A Reminder That You Cannot Outrun an Unhealthy Diet

You use the fast-food drive-through a couple of times a week, and your shopping cart is frequently stocked with cookies, pre-made doughnuts, ice cream, and potato chips, among other things (and dip). You, on the other hand, are frail. You’re running a lot, and you’re not gaining any weight, so everything is OK, right? Well, that’s not quite true. Put down the chocolate cupcake and give us a chance to explain ourselves. Unhealthy Diet, frequent fast-food restaurants, and stock up on cookies, packaged doughnuts, ice cream, and chips (and dip). But you are slim. You run a lot and don’t gain weight, so it’s all good, right? No way. Listen, put down the chocolate cupcake, Unhealthy Diet

photo: Tony Anderson / Getty Images
photo: Tony Anderson / Getty Images

A man-eating pizza, Close up: Think again if you think daily exercise entitles you to eat whatever you want. Experts offer nutrition tips for runners.

Runners are generally healthier than the general population, with lower rates of diabetes and heart disease, according to Sara Mahoney, Ph.D., chair of the department of exercise science at Bellarmine University.
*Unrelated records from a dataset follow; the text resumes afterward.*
Lemma run_set_defaults h s :
  pc_ans s = CHAR_y -> pool_hdr_wf h ->
  set_defaults log_defaults (set_pool h s) = inr (tt, set_pool (with_defaults log_defaults h) s).
Proof.
  intros Ha Hwf. destruct (set_fields_wf h Hwf) as (W1 & W2 & W3 & W4 & W5). cbv zeta in *.
  unfold set_defaults. cbn [log_defaults d_major d_compat d_incompat d_ro_compat].
  next_offer; [next_offer; [next_offer; [next_offer; [next_offer|]|]|]|].
  - unfold ret. do 3 f_equal.
  - apply check_memory_zero in E. rewrite (wf_unused _ W4) in E. unfold set_unused. rewrite <- E. done.
  - unfold set_ro_compat in *. rewrite <- E. done.
  - unfold set_incompat in *. rewrite <- E. done.
  - unfold set_compat in *. rewrite <- E. done.
  - unfold set_major in *. rewrite <- E. by destruct h.
Qed.

(** [s'] differs from [s] in the headers and the operation on the UUID only. *)
Definition same_task (s s' : pmempool_check) : Prop :=
  same_file s s' /\ pc_ans s' = pc_ans s /\ pc_ptype s' = PMEM_POOL_TYPE_LOG.

Lemma defaults_ok h v :
  pool_hdr_wf h -> signature h = LOG_HDR_SIG ->
  util_feature_check (set_checksum (with_defaults log_defaults h) v) LOG_FORMAT_INCOMPAT LOG_FORMAT_RO_COMPAT LOG_FORMAT_COMPAT
    = inr true.
Proof. done. Qed.

Lemma run_regenerate h s :
  pc_ans s = CHAR_y -> pc_uuid_op s = UUID_NOP -> pool_hdr_wf h -> signature h = LOG_HDR_SIG ->
  exists bs u, length bs = 4096%nat /\ log_hdr_ok bs /\
    regenerate e (set_pool (with_defaults log_defaults h) s) =
      inr (CHECK_RESULT_REPAIRED, set_uuid_op u (set_hdr (bs ++ drop 4096 (pc_hdr s)) s)).
Proof.
  intros Ha Hu Hwf Hsig. destruct (set_fields_wf h Hwf) as (_ & _ & _ & _ & W). unfold regenerate.
  rewrite (io_fstat e Hio). cbn [negb]. unfold bindM at 1. cbn [getM]. rewrite hdr_pool_set by done.
  set (late := _ <? _). unfold bindM at 1. rewrite run_offer by done.
  replace (late && negb late) with false by by destruct late.
  set (h1 := if late then _ else _).
  assert (pool_hdr_wf h1) as W1.
  { subst h1. destruct late; [|done]. destruct W. split; cbn; try done. apply u64_range. }
  assert (exists c, h1 = set_crtime c (with_defaults log_defaults h)) as [c Ec].
  { subst h1. destruct late; [by eexists|]. exists (crtime h). by destruct h. }
  unfold bindM at 1. cbn [getM]. unfold bindM at 1. change (pc_uuid_op (set_pool h1 s)) with (pc_uuid_op s). rewrite Hu.
  rewrite ask_yes by done. change (is_char CHAR_y CHAR_y) with true. cbn [negb]. cbv iota.
  unfold bindM at 1. cbn [modM]. rewrite hdr_pool_set by done. rewrite set_pool_set by done.
  set (h2 := set_uuid _ h1).
  assert (pool_hdr_wf h2) as W2.
  { subst h2. destruct W1. split; cbn; try done. rewrite length_take, (io_uuid e Hio). done. }
  unfold bindM at 1. cbn [modM]. unfold bindM at 1. rewrite ask_yes by done.
  change (is_char CHAR_y CHAR_n) with false. cbv iota. unfold bindM at 1. cbn [modM ret].
  destruct (convert_hdr_roundtrip h2 W2) as [v Hv]; [by rewrite Ec in *; subst h2; rewrite Ec|].
  exists (snd (util_checksum (pool_hdr_bytes h2) 4088 true)), UUID_REGENERATED. split_and!.
  - cbn [util_checksum snd]. rewrite length_splice by (rewrite length_le_enc, length_pool_hdr_bytes by done; cbn; lia).
    by apply length_pool_hdr_bytes.
  - exists (set_checksum h2 v). split_and!; [done|subst h2; rewrite Ec; done..].
  - do 2 f_equal. unfold set_pool. cbn [set_uuid_op set_hdr pc_hdr].
    rewrite take_app_length', drop_app_length' by (by rewrite length_pool_hdr_bytes). done.
Qed.

Lemma run_repair_pool_hdr h s :
  pc_ans s = CHAR_y -> pc_uuid_op s = UUID_NOP -> pool_hdr_wf h -> signature h = LOG_HDR_SIG ->
  exists bs s', length bs = 4096%nat /\ log_hdr_ok bs /\ same_task s s' /\ pc_hdr s' = bs ++ drop 4096 (pc_hdr s) /\
    repair_pool_hdr e (set_pool h s) = inr (CHECK_RESULT_REPAIRED, s').
Proof.
  intros Ha Hu Hwf Hsig. destruct (set_fields_wf h Hwf) as (_ & _ & _ & _ & W).
  set (s1 := set_ptype PMEM_POOL_TYPE_LOG s).
  assert (determine_type e (set_pool h s) = inr (true, set_pool h s1)) as Ed.
  { unfold determine_type. unfold bindM at 1. cbn [modM]. rewrite hdr_pool_set by done.
    unfold pmem_pool_type_parse_hdr. rewrite Hsig, bool_decide_true by done. done. }
  unfold repair_pool_hdr. rewrite (bindM_inr _ _ _ _ _ Ed). cbn [negb]. unfold bindM at 1. cbn [getM].
  change (pc_ptype (set_pool h s1)) with PMEM_POOL_TYPE_LOG.
  change (default_of PMEM_POOL_TYPE_LOG) with (Some log_defaults). cbn [validM].
  unfold bindM at 1. cbn [ret]. rewrite (bindM_inr _ _ _ _ _ (run_set_defaults h s1 Ha Hwf)).
  set (h1 := with_defaults log_defaults h) in *.
  assert (uuid_from_btt (set_pool h1 s1) = inr (tt, set_pool h1 s1)) as Eu by done.
  rewrite (bindM_inr _ _ _ _ _ Eu). unfold bindM at 1. cbn [getM]. rewrite checksum_ok_set by done.
  destruct (fst (util_checksum (pool_hdr_bytes h1) 4088 false)) eqn:Ec; cbn [negb].
  - exists (pool_hdr_bytes h1), (set_pool h1 s1). split_and!; [by apply length_pool_hdr_bytes| | |done|done].
    + exists h1. unfold util_convert_hdr. rewrite pool_hdr_of_bytes, Ec by done. done.
    + done.
  - destruct (run_regenerate h s1 Ha Hu Hwf Hsig) as (bs & u & Hl & Hok & E). unfold h1. rewrite E.
    exists bs, (set_uuid_op u (set_hdr (bs ++ drop 4096 (pc_hdr s1)) s1)). by split_and!.
Qed.

(** ** The steps on a log pool *)

Lemma run_check_pool_hdr s :
  hdr_len s -> 4096 <= fd_size s ->
  let bs := mread (fd_mem s) 0 4096 in
  let h := pool_hdr_of bs in
  signature h = LOG_HDR_SIG ->
  pmempool_check_pool_hdr e s =
    (if fst (util_checksum bs 4088 false) then ret CHECK_RESULT_CONSISTENT
     else if negb (pc_repair s) then ret CHECK_RESULT_NOT_CONSISTENT else repair_pool_hdr e) (set_pool h s).
Proof.
  intros Hl Hs bs h Hsig. unfold pmempool_check_pool_hdr, hdr_len in *.
  assert (length bs = 4096%nat) as Hb by apply length_mread.
  assert (length (take 4096 (pc_hdr s)) = 4096%nat) as Ht by (rewrite length_take; lia).
  unfold bindM at 1. cbn [getM]. unfold bindM at 1. rewrite run_pread_into by (rewrite ?Ht; lia). rewrite Ht.
  change (Z.of_nat 4096) with 4096. fold bs. cbn [fst snd negb]. unfold bindM at 1. cbn [modM].
  unfold bindM at 1. cbn [getM]. change (pc_repair (set_hdr _ s)) with (pc_repair s).
  assert (set_hdr (bs ++ drop 4096 (pc_hdr s)) s = set_pool h s) as ->.
  { unfold set_pool, h. by rewrite pool_hdr_bytes_of by done. }
  rewrite checksum_ok_set by (apply pool_hdr_of_wf; lia). unfold h at 2. rewrite pool_hdr_bytes_of by done.
  replace (negb (util_check_memory (take 4096 (pc_hdr (set_pool h s))) x00 =? 0)) with true; [done|].
  symmetry. apply negb_true_iff, Z.eqb_neq. intros E. apply check_memory_zero in E.
  assert (take 4096 (pc_hdr (set_pool h s)) = bs) as Etb.
  { unfold set_pool, h. cbn [set_hdr pc_hdr]. rewrite pool_hdr_bytes_of by done. by rewrite take_app_length'. }
  rewrite Etb, Hb in E. revert Hsig. unfold h. rewrite E. clear. unfold pool_hdr_of. cbn [signature].
  vm_compute. discriminate.
Qed.

(** The headers of a log: pool header, the three offsets, the rest. *)
Definition log_hdrs (H : list byte) (a b c : Z) (R : list byte) : list byte :=
  H ++ le_enc 8 a ++ le_enc 8 b ++ le_enc 8 c ++ R.

Lemma splice_mid (l1 l2 x y : list byte) k :
  length l1 = k -> length x = length y -> splice (l1 ++ x ++ l2) k y = l1 ++ y ++ l2.
Proof.
  intros <- Hxy. unfold splice. rewrite take_app_length. do 2 f_equal.
  rewrite drop_app_add, <- Hxy. apply drop_app_length.
Qed.

Section Fields.
Context (H R : list byte) (HH : length H = 4096%nat).

Lemma log_hdrs_fields a b c s :
  pc_hdr s = log_hdrs H a b c R -> 0 <= a < 2 ^ 64 -> 0 <= b < 2 ^ 64 -> 0 <= c < 2 ^ 64 ->
  hdr_field START_OFF 8 s = a /\ hdr_field END_OFF 8 s = b /\ hdr_field WRITE_OFF 8 s = c.
Proof.
  intros E Ha Hb Hc. unfold hdr_field, START_OFF, END_OFF, WRITE_OFF, log_hdrs in *. rewrite E.
  change (Z.to_nat 4096) with 4096%nat. change (Z.to_nat 4104) with 4104%nat. change (Z.to_nat 4112) with 4112%nat.
  split_and!; field; by rewrite Z.mod_small.
Qed.

Lemma log_hdrs_set a b c v :
  splice (log_hdrs H a b c R) (Z.to_nat START_OFF) (le_enc 8 v) = log_hdrs H v b c R /\
  splice (log_hdrs H a b c R) (Z.to_nat END_OFF) (le_enc 8 v) = log_hdrs H a v c R /\
  splice (log_hdrs H a b c R) (Z.to_nat WRITE_OFF) (le_enc 8 v) = log_hdrs H a b v R.
Proof.
  unfold log_hdrs, START_OFF, END_OFF, WRITE_OFF.
  split_and!.
  - apply splice_mid; len.
  - rewrite !(app_assoc H), splice_mid by len. done.
  - rewrite !(app_assoc H), !(app_assoc (H ++ _)), splice_mid by len. by rewrite <- !app_assoc.
Qed.
End Fields.

Lemma mread_enc m off k : mread m off (Z.of_nat k) = le_enc k (get_le k m off).
Proof. unfold get_le. rewrite <- (le_enc_dec (mread m off (Z.of_nat k))) at 1. by rewrite length_mread, Nat2Z.id. Qed.

Lemma run_read_log s :
  hdr_len s -> SIZEOF_PMEMLOG <= fd_size s ->
  pmempool_check_read_pmemlog e s =
  inr (true, set_hdr (log_hdrs (take 4096 (pc_hdr s)) (get64 (fd_mem s) START_OFF) (get64 (fd_mem s) END_OFF)
                        (get64 (fd_mem s) WRITE_OFF) (mread (fd_mem s) RUNTIME_OFF 32 ++ drop 4152 (pc_hdr s))) s).
Proof.
  unfold hdr_len, SIZEOF_PMEMLOG. intros Hl Hs. unfold pmempool_check_read_pmemlog, read_rest, SIZEOF_PMEMLOG.
  change (Z.to_nat 4152 - 4096)%nat with 56%nat.
  assert (length (slice (pc_hdr s) 4096 56) = 56%nat) as Hsl by (apply length_slice; lia).
  unfold bindM at 1. cbn [getM]. unfold bindM at 1. rewrite run_pread_into by (rewrite ?Hsl; lia). rewrite Hsl.
  cbn [fst snd]. unfold bindM, modM, ret. do 3 f_equal. unfold log_hdrs, splice. rewrite length_mread.
  change (Z.to_nat (Z.of_nat 56)) with 56%nat. change (4096 + 56)%nat with 4152%nat.
  change (Z.of_nat 56) with (8 + (8 + (8 + 32))). rewrite !mread_app by lia.
  change 8 with (Z.of_nat 8). rewrite !mread_enc. by rewrite <- !app_assoc.
Qed.

Lemma run_repair_field s bad off bs r :
  pc_ans s = CHAR_y -> pc_repair s = true ->
  repair_field bad off bs r s = inr (inr (if bad then CHECK_RESULT_REPAIRED else r), if bad then set_field off bs s else s).
Proof.
  intros Ha Hr. unfold repair_field. destruct bad; [|done]. unfold bindM at 1. cbn [getM]. rewrite Hr.
  unfold bindM at 1. by rewrite ask_yes.
Qed.

Lemma run_check_field s bad off bs r :
  pc_repair s = false ->
  repair_field bad off bs r s = inr (if bad then inl CHECK_RESULT_NOT_CONSISTENT else inr r, s).
Proof. intros Hr. unfold repair_field. destruct bad; [|done]. unfold bindM. cbn [getM]. by rewrite Hr. Qed.

(** The three offsets of a pool of [size] bytes. *)
Definition start_bad (m : mem) : bool := negb (get64 m START_OFF =? LOG_START).
Definition end_bad (m : mem) (size : Z) : bool := negb (get64 m END_OFF =? size).
Definition write_bad (m : mem) (size : Z) : bool := (get64 m WRITE_OFF <? LOG_START) || (size <? get64 m WRITE_OFF).

Lemma get64_range m off : 0 <= get64 m off < 2 ^ 64.
Proof. apply (get_le_range 8). Qed.

Lemma run_pmemlog_check s :
  hdr_len s -> SIZEOF_PMEMLOG <= fd_size s -> pc_repair s = false ->
  exists s', pmempool_check_pmemlog e s =
    inr (if start_bad (fd_mem s) || end_bad (fd_mem s) (fd_size s) || write_bad (fd_mem s) (fd_size s)
         then CHECK_RESULT_NOT_CONSISTENT else CHECK_RESULT_CONSISTENT, s') /\
    same_file s s' /\ pc_ptype s' = pc_ptype s.
Proof.
  intros Hl Hs Hr. unfold pmempool_check_pmemlog. rewrite (bindM_inr _ _ _ _ _ (run_read_log s Hl Hs)).
  rewrite (io_fstat e Hio). cbn [negb]. cbv zeta. unfold bindM at 1. cbn [getM].
  set (s1 := set_hdr _ s). exists s1. split; [|done].
  destruct (log_hdrs_fields (take 4096 (pc_hdr s)) (mread (fd_mem s) RUNTIME_OFF 32 ++ drop 4152 (pc_hdr s)) ltac:(rewrite length_take; unfold hdr_len in Hl; lia)
    _ _ _ s1 eq_refl (get64_range _ _) (get64_range _ _) (get64_range _ _)) as (F1 & F2 & F3).
  change (roundup SIZEOF_PMEMLOG LOG_FORMAT_DATA_ALIGN) with LOG_START. change (fd_size s1) with (fd_size s).
  rewrite F1. fold (start_bad (fd_mem s)). unfold bindM at 1. rewrite run_check_field by done.
  destruct (start_bad (fd_mem s)); [done|]. unfold bindM at 1. cbn [getM]. rewrite F2. fold (end_bad (fd_mem s) (fd_size s)).
  unfold bindM at 1. rewrite run_check_field by done. destruct (end_bad _ _); [done|].
  unfold bindM at 1. cbn [getM]. rewrite F3. fold (write_bad (fd_mem s) (fd_size s)).
  unfold bindM at 1. rewrite run_check_field by done. by destruct (write_bad _ _).
Qed.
Runners generally take care of their bodies by eating well and resting.

But not all. Some of them eat only doughnuts and burgers. Running can help mitigate the negative health effects of this lifestyle. But exercise loses its protective powers over time.

Dave McGillivray, 63, learned the hard way. McGillivray, who has run the Boston course every year since 1973, used to log 90 to 120 miles a week and runs his age in miles on his birthday.

McGillivray began to feel out of breath at the start of workouts four years ago. He had severe coronary artery disease. “Hold on,” McGillivray said. “I’ve always run. Ironman Triathlons and 140 marathons. I ran across America. “How did I get blocked?”

McGillivray’s family had a history of chronic cardiac illness, and he ate like a teenager most of his life. “I just felt like if the furnace was hot enough, it would burn anything,” he says. “So I could eat whatever I wanted.”

Runners often adopt this attitude. A poll of Runner’s World Twitter followers found that half eat whatever they want because they run. In a recent survey of recreational ultrarunners, 62 percent did not follow the American College of Sports Medicine’s nutrition recommendations, despite knowing about them.

Having a healthy weight does not mean your diet isn’t causing internal harm. “I meet runners in their 50s and 60s who think they’ve done everything right in terms of health, but end up with heart disease. Aaron Baggish, M.D., director of the Cardiovascular Performance Program at Massachusetts General Hospital Heart Center and associate professor of medicine at Harvard Medical School, is McGillivray’s physician.

Diet is one of the most important aspects of an athlete’s health, but it is also one of the least understood, according to Baggish. Still, he calls simple sugar overconsumption “the most common dietary transgression among endurance athletes, especially runners.” He mentions white bread, pasta, rice, and sugar. Consume large amounts of these and the body transforms them into harmful molecules, fats, and sugar species that harm the heart vessels.

Runners often get mixed messages about how exercise, especially high-intensity workouts, can cure a junk-food addiction. According to a recent study by Christian Duval, Ph.D. of the Université du Québec à Montréal’s Department of Exercise Science, Duval fed a small group of men aged 18 to 30 breakfast sandwiches, burgers, fries, dessert, and soda for two weeks. Aside from the lack of vegetables, the subjects ate an abundance of saturated fats, sugar (which is worse than fat), and chemicals found in processed foods. Duval’s subjects didn’t gain weight because they did interval training. Moreover, he found no effect of the diet on fat accumulation and inflammation, which are key drivers of heart disease, cancer, and other chronic diseases.

But this study, which was widely reported, was only weeks long. A bad diet’s effects can take years to manifest. Consider atherosclerosis, which Baggish says develops slowly. “It’s a gradual process that starts when we’re young.” Symptoms don’t appear until the disease has advanced significantly. “

An unhealthy diet can’t be outrun. Bad diet choices will catch up with you, even if you exercise like a fiend.